Time and Frustration and Research and Time
Being cocky for really no reason, I half expected my posts to be overall in good shape; just in need of a little polish and shine. This is true for none of my old posts. I had actually expected to post one everyday this week, but as I read one, then two, then three, it was clear to me that I will need probably most of the weekend (and beyond) to properly revise and polish these posts. I am actually horrified at some of what I wrote, primarily for the following reasons:
- Too much ranting and not enough research
- Glaring typos that should not have passed through
- Nonsensical ideas that probably didn’t make sense to anyone else reading at the time, since they don’t even make sense to me less than a year later
- Did I mention too much ranting?
Now that I’ve been part of the WordPress community for a little while, and in the professional world for a little longer, my writing and perspectives have grown pretty far from where I was a little over a year ago (interesting how that happens). Seeing what other people are writing, discovering a plethora of blog subjects, and figuring out what I like and don’t like have led me to develop my blog into what I want it to be, or at least it’s starting to become what I want it to be.
This was one of my weaknesses in my English classes in college. I remember being pulled aside by at least one professor I admired to talk about how in class and on our online discussion board I was good at being spontaneous with developing ideas and discussions about a novel or text, but that development and discussion format wasn’t seen in formal papers I wrote for the class. That talk boosted my confidence about class discussions because I was always nervous about speaking on the fly no matter how well I knew the material, but it also told me to really take the time to look deeper into what I was writing, and make sure I didn’t make any points or statements that were not backed up or supported so that a reader would be able to follow along with me throughout a paper’s entirety.
As I look at many of my old blog posts, I frequently made statements and sometimes provided relevant or related links, but my discussion or development of those statements and ideas never went on past a sentence or two. I knew what I was talking about, but I’m afraid any readers did not. I believe I have done better with this, although I do think there is still room for improvement.

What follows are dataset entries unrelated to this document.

(** X20 (js/tetris.js, addGarbageLines).  On a board of [ROWS] rows,
    [addGarbageLines(count)] keeps the height of the board: the rows move up
    by [count], the rows pushed off the top are lost, and the bottom rows
    are garbage lines, the newest lowest.  Every garbage line has [COLS]
    cells, all grey but one hole, so it is never a full row.  Nothing but
    the board changes, apart from the [count] random numbers drawn. *)
Theorem addGarbageLines_pushes_rows (dice : nat → nat) (st : Play) (count : Z) :
  length (board st) = ROWS →
  ∃ board',
    addGarbageLines dice count st
    = set_board (set_rolls st (rolls st + Z.to_nat count)) board'
    ∧ length board' = ROWS
    ∧ (∀ y, y + Z.to_nat count < ROWS → board' !! y = board st !! (y + Z.to_nat count))
    ∧ (∀ k, k < Z.to_nat count → k < ROWS →
         ∃ hole, hole = dice (rolls st + (Z.to_nat count - 1 - k)) mod COLS
                 ∧ hole < COLS
                 ∧ board' !! (ROWS - 1 - k) = Some (garbage_line hole)
                 ∧ length (garbage_line hole) = COLS
                 ∧ (∀ x, x < COLS →
                      garbage_line hole !! x
                      = Some (if decide (x = hole) then VNum 0 else VStr "#808080"))
                 ∧ full (garbage_line hole) = false).
Proof.
  intros Hlen. unfold addGarbageLines. set (n := Z.to_nat count).
  assert (board st ≠ []) as Hne by (intros Heq; by rewrite Heq in Hlen).
  rewrite (garbage_loop_spec dice n st Hne).
  eexists. split; [reflexivity|].
  assert (length (garbage_rows dice (rolls st) n) = n) as Hrows
    by (unfold garbage_rows; by rewrite length_fmap, length_seq).
  split; [|split].
  - rewrite length_drop, length_app, Hrows. lia.
  - intros y Hy. rewrite lookup_drop, lookup_app_l by lia. f_equal. lia.
  - intros k Hk Hrow. eexists. split; [reflexivity|].
    split; [apply hole_in_range|]. split; [|split; [|split]].
    + rewrite lookup_drop, lookup_app_r by lia.
      unfold garbage_rows. rewrite list_lookup_fmap.
      replace (n + (ROWS - 1 - k) - length (board st)) with (n - 1 - k) by lia.
      by rewrite lookup_seq_lt by lia.
    + apply garbage_line_length.
    + intros x Hx. apply garbage_line_cells; [apply hole_in_range|done].
    + apply garbage_line_not_full, hole_in_range.
Qed.

Lemma addGarbageLines_pushes_rows_witness :
  length (board fresh_game) = ROWS
  ∧ ∃ board',
      addGarbageLines (λ k, 3 + k) 2 fresh_game
      = set_board (set_rolls fresh_game (rolls fresh_game + Z.to_nat 2)) board'
      ∧ length board' = ROWS
      ∧ (∀ y, y + Z.to_nat 2 < ROWS →
              board' !! y = board fresh_game !! (y + Z.to_nat 2))
      ∧ (∀ k, k < Z.to_nat 2 → k < ROWS →
           ∃ hole, hole = (λ k, 3 + k) (rolls fresh_game + (Z.to_nat 2 - 1 - k)) mod COLS
                   ∧ hole < COLS
                   ∧ board' !! (ROWS - 1 - k) = Some (garbage_line hole)
                   ∧ length (garbage_line hole) = COLS
                   ∧ (∀ x, x < COLS →
                        garbage_line hole !! x
                        = Some (if decide (x = hole) then VNum 0 else VStr "#808080"))
                   ∧ full (garbage_line hole) = false).
Proof.
  exact (conj eq_refl
              (addGarbageLines_pushes_rows (λ k, 3 + k) fresh_game 2 eq_refl)).
Defined.

Lemma clearLines_spec (st : Play) :
  length (board st) = ROWS → paced st →
  ∃ st' n,
    clearLines st = Some (st', n)
    ∧ n = count_full (board st)
    ∧ lines st' = (lines st + Z.of_nat n)%Z
    ∧ score st'
      = (if decide (n ≤ 4)
         then (λ s, s + nth n scoreTable 0 * level st)%Z <$> score st
         else None)
    ∧ paced st'
    ∧ (level st ≤ level st')%Z
    ∧ (MIN_SPEED ≤ dropInterval st' ≤ dropInterval st)%Z.
Proof.
  intros Hlen (Hlines & Hlevel & Hdrop). unfold clearLines.
  rewrite (clear_rows_spec _ Hlen). cbn [mbind option_bind].
  remember (count_full (board st)) as n eqn:Hcount.
  remember (replicate n blank_row ++ unfilled (board st)) as board' eqn:Hboard.
  clear Hcount Hboard Hlen.
  assert ((lines st / 10 ≤ (lines st + Z.of_nat n) / 10)%Z) as Hmono
    by (apply Z.div_le_mono; lia).
  assert (score (set_score st
                   (s ← score st;
                    g ← (λ t, t * level st)%Z <$> scoreTable !! n;
                    Some (s + g)%Z))
          = (if decide (n ≤ 4)
             then (λ s, s + nth n scoreTable 0 * level st)%Z <$> score st
             else None)) as Hscore.
  { destruct st as [b cur nxt hold can sc ln lv gq dc di go r]. cbn.
    destruct sc as [s|]; [|by destruct (decide _)]. cbn.
    destruct (decide (n ≤ 4)) as [Hle|Hgt].
    - by destruct n as [|[|[|[|[|n']]]]]; [..|lia].
    - by rewrite lookup_ge_None_2 by (cbn; lia). }
  destruct st as [b cur nxt hold can sc ln lv gq dc di go r].
  unfold paced. cbn in *. subst lv di.
  unfold MIN_SPEED, INITIAL_SPEED, SPEED_DECREASE in *.
  case_bool_decide as Hn.
  - destruct (_ <? _)%Z eqn:Hup.
    + apply Z.ltb_lt in Hup. eexists _, n. split; [reflexivity|]. cbn.
      split; [done|]. split; [done|]. split; [done|]. lia.
    + apply Z.ltb_ge in Hup. eexists _, n. split; [reflexivity|]. cbn.
      split; [done|]. split; [done|]. split; [done|].
      assert (((ln + Z.of_nat n) / 10 = ln / 10)%Z) as Hsame by lia.
      rewrite Hsame. lia.
  - assert (n = 0) as -> by lia.
    eexists _, 0. split; [reflexivity|]. cbn.
    split; [done|]. split; [lia|]. split; [|lia].
    destruct sc as [s|]; [|done]. cbn. by rewrite Z.add_0_r.
Qed.

(** X21 (js/tetris.js, clearLines).  On a board of [ROWS] rows
    [clearLines] returns the number [n] of full rows and adds it to the
    lines.  The score grows by [scoreTable[n]] times the level before the
    call when [n] is at most 4, and is [NaN] from then on when [n] is more
    than 4.  If the level and the drop interval followed the lines before,
    they do so afterwards: the level never goes down and the drop interval
    never goes up, nor below [MIN_SPEED]. *)
Theorem clearLines_keeps_pace (st : Play) :
  length (board st) = ROWS → paced st →
  ∃ st' n,
    clearLines st = Some (st', n)
    ∧ n = count_full (board st)
    ∧ lines st' = (lines st + Z.of_nat n)%Z
    ∧ score st'
      = (if decide (n ≤ 4)
         then (λ s, s + nth n scoreTable 0 * level st)%Z <$> score st
         else None)
    ∧ paced st'
    ∧ (level st ≤ level st')%Z
    ∧ (MIN_SPEED ≤ dropInterval st' ≤ dropInterval st)%Z.
Proof. apply clearLines_spec. Qed.

Lemma clearLines_keeps_pace_witness :
  paced (set_board fresh_game stacked)
  ∧ ∃ st' n,
      clearLines (set_board fresh_game stacked) = Some (st', n)
      ∧ n = count_full (board (set_board fresh_game stacked))
      ∧ lines st' = (lines (set_board fresh_game stacked) + Z.of_nat n)%Z
      ∧ score st'
        = (if decide (n ≤ 4)
           then (λ s, s + nth n scoreTable 0
                          * level (set_board fresh_game stacked))%Z
                <$> score (set_board fresh_game stacked)
           else None)
      ∧ paced st'
      ∧ (level (set_board fresh_game stacked) ≤ level st')%Z
      ∧ (MIN_SPEED ≤ dropInterval st'
         ≤ dropInterval (set_board fresh_game stacked))%Z.
Proof.
  assert (paced (set_board fresh_game stacked)) as Hpaced.
  { split; [cbn; lia|]. split; reflexivity. }
  exact (conj Hpaced
              (clearLines_keeps_pace (set_board fresh_game stacked) eq_refl Hpaced)).
Defined.

(** ** What the game keeps true *)

(** A board of the right size without a full row. *)
Definition tidy (board : Grid) : Prop :=
  sized ROWS COLS board ∧ Forall (λ r, full r = false) board.

(** A shape as the pieces have it: a rectangle of at most four rows and
    four columns with a filled cell. *)
Definition solid (g : Grid) : Prop :=
  ∃ h w, sized h w g ∧ 0 < h ≤ 4 ∧ 0 < w ≤ 4
         ∧ ∃ row col c, g !! row ≫= (.!! col) = Some c ∧ truthy c = true.

Section Keeping.
Implicit Types (board : Grid) (p : Piece) (st : Play).

Lemma base_shape_solid k : solid (base_shape k).
Proof.
  destruct k;
    [exists 1, 4|exists 2, 2|exists 2, 3|exists 2, 3|exists 2, 3|exists 2, 3
     |exists 2, 3];
    (split; [split; [reflexivity|repeat constructor]|]);
    (split; [lia|]); (split; [lia|]).
  - by exists 0, 0, (VNum 1).
  - by exists 0, 0, (VNum 1).
  - by exists 0, 1, (VNum 1).
  - by exists 0, 1, (VNum 1).
  - by exists 0, 0, (VNum 1).
  - by exists 0, 0, (VNum 1).
  - by exists 0, 2, (VNum 1).
Qed.

Lemma solid_rows g : solid g → g ≠ [] ∧ length g ≤ 4.
Proof.
  intros (h & w & [Hlen _] & Hh & _). split; [|lia].
  intros ->. cbn in Hlen. lia.
Qed.

Lemma painted_row_same board board' colour t y :
  sized ROWS COLS board → painted board board' colour t → y < ROWS →
  (∀ x, x < COLS → t y x = false) →
  board' !! y = board !! y.
Proof.
  intros [Hlen Hrows] [[Hlen' Hrows'] Hcells] Hy Hfree.
  destruct (lookup_lt_is_Some_2 board y) as [r Hr]; [lia|].
  destruct (lookup_lt_is_Some_2 board' y) as [r' Hr']; [lia|].
  pose proof (Forall_lookup_1 _ _ _ _ Hrows Hr) as Hlr.
  pose proof (Forall_lookup_1 _ _ _ _ Hrows' Hr') as Hlr'. cbn in Hlr, Hlr'.
  rewrite Hr, Hr'. f_equal. apply list_eq. intros x.
  destruct (decide (x < COLS)) as [Hx|Hx].
  - specialize (Hcells y x Hy Hx). rewrite (Hfree x Hx), Hr, Hr' in Hcells. done.
  - by rewrite !lookup_ge_None_2 by lia.
Qed.

Lemma count_full_changed (b b' : Grid) (a k : nat) :
  length b' = length b → Forall (λ r, full r = false) b →
  (∀ y, y < length b → ¬ (a ≤ y < a + k) → b' !! y = b !! y) →
  count_full b' ≤ k.
Proof.
  revert b a k. induction b' as [|r' t' IH]; intros b a k Hlen Hnone Hsame.
  { unfold count_full. cbn. lia. }
  destruct b as [|r t]; [done|]. cbn in Hlen.
  apply Forall_cons in Hnone as [Hr Ht].
  unfold count_full in *. cbn [List.filter].
  destruct (decide (a = 0 ∧ 0 < k)) as [[-> Hk]|Hhead].
  - destruct k as [|k']; [lia|].
    specialize (IH t 0 k'). destruct (full r'); cbn [length].
    + apply le_n_S, IH; [lia|done|]. intros y Hy Hout.
      apply (Hsame (S y)); cbn; lia.
    + apply Nat.le_le_succ_r, IH; [lia|done|]. intros y Hy Hout.
      apply (Hsame (S y)); cbn; lia.
  - assert (r' = r) as ->.
    { specialize (Hsame 0). cbn in Hsame.
      assert (Some r' = Some r) as [= ->]; [apply Hsame; lia|done]. }
    rewrite Hr. apply (IH t (pred a) k); [lia|done|].
    intros y Hy Hout. apply (Hsame (S y)); cbn; lia.
Qed.

Lemma covers_outside p y x :
  ¬ (py p ≤ Z.of_nat y < py p + Z.of_nat (length (shape p)))%Z →
  covers p y x = false.
Proof.
  intros Hout. unfold covers, covers_rows.
  destruct (Z.leb_spec (py p + Z.of_nat 0) (Z.of_nat y)) as [Hy|Hy]; [|done].
  rewrite lookup_ge_None_2 by lia. cbn. by rewrite andb_false_r.
Qed.

Lemma stamp_few_full p board board' :
  tidy board → stamp p board = Some board' →
  sized ROWS COLS board' ∧ count_full board' ≤ length (shape p).
Proof.
  intros [Hs Hnone] Hstamp.
  destruct (stamp_spec p board Hs) as (b & Hb & Hpainted).
  assert (b = board') as -> by congruence.
  split; [apply Hpainted|].
  apply (count_full_changed board board' (Z.to_nat (py p)) (length (shape p))).
  - destruct Hs as [-> _]. by destruct Hpainted as [[-> _] _].
  - done.
  - intros y Hy Hout. destruct Hs as [Hlen Hrows].
    apply (painted_row_same board board' (color p) (covers p));
      [done|done|lia|].
    intros x _. apply covers_outside. lia.
Qed.

Lemma clear_rows_tidy board :
  sized ROWS COLS board →
  ∃ board', clear_rows board = Some (board', count_full board) ∧ tidy board'.
Proof.
  intros [Hlen Hrows]. eexists. split; [by apply clear_rows_spec|].
  pose proof (length_unfilled board) as Hsum.
  split; [split|].
  - rewrite length_app, length_replicate. lia.
  - apply Forall_app. split.
    + apply Forall_forall. intros r Hr. by apply elem_of_replicate in Hr as [-> _].
    + apply Forall_forall. intros r Hr. unfold unfilled in Hr.
      apply list_elem_of_In, List.filter_In in Hr as [Hr _].
      apply list_elem_of_In in Hr. by apply (proj1 (Forall_forall _ _) Hrows).
  - apply Forall_app. split; [|apply unfilled_not_full].
    apply Forall_forall. intros r Hr. apply elem_of_replicate in Hr as [-> _].
    apply blank_row_not_full.
Qed.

Ugh, this is one I was not expecting at all, surprisingly, since I’m an overly emotional person in every way. But the unexpectedness came primarily from me forgetting about the material I wrote about, thus I didn’t think about the memory lane effect. As The Blonde Writer says in #4 of her list, there were and will be definite tears on a handful of the rereads. Whether it came from my heartbreak over leaving New York or my published and unpublished posts about my Gram, the tears poured down.
Of course, not all were tearfully sad. Some were just regular sad. Okay, some were joyful, actually and ironically, like the recollection of wine tasting on Long Island and the piece I wrote about driving in the winter in Maine. These emotional reactions are comforting to me in the sense that I still have deep feelings about the places and people and things I have written about (and consequently will write about), which is important to me because I do my best writing during emotional breakdowns and epiphanies.
Even with the “setback” of having to really dive deep into my revisions and old posts, I am feeling better about where my blog is at now than where it was one year ago, and that’s not just because I detest Weebly and love WordPress. It’s also because I feel like my blog’s identity is becoming more polished, as I learn about and develop an understanding of blog writing strategies, and what I want to write about and how I need to get that done. This pride also comes from the amount of support I have been given not just by my mom, but other bloggers and writers who have liked, commented, and given feedback on my posts both here and on social media. I can’t thank you enough, readers, for the thoughtful exchanges of all kinds, and thank you for inspiring me with your own thoughts, posts, and discussions. Thank you for following along with me as my blog goes through changes, as I navigate the book and writing world(s), and as my identity as a writer/dreamer/human becomes more polished and defined.
Have you gone through similar or different experiences when revisiting old or past writing of yours? Share them with me, and be sure to check out the blog post I mentioned above if you haven’t already.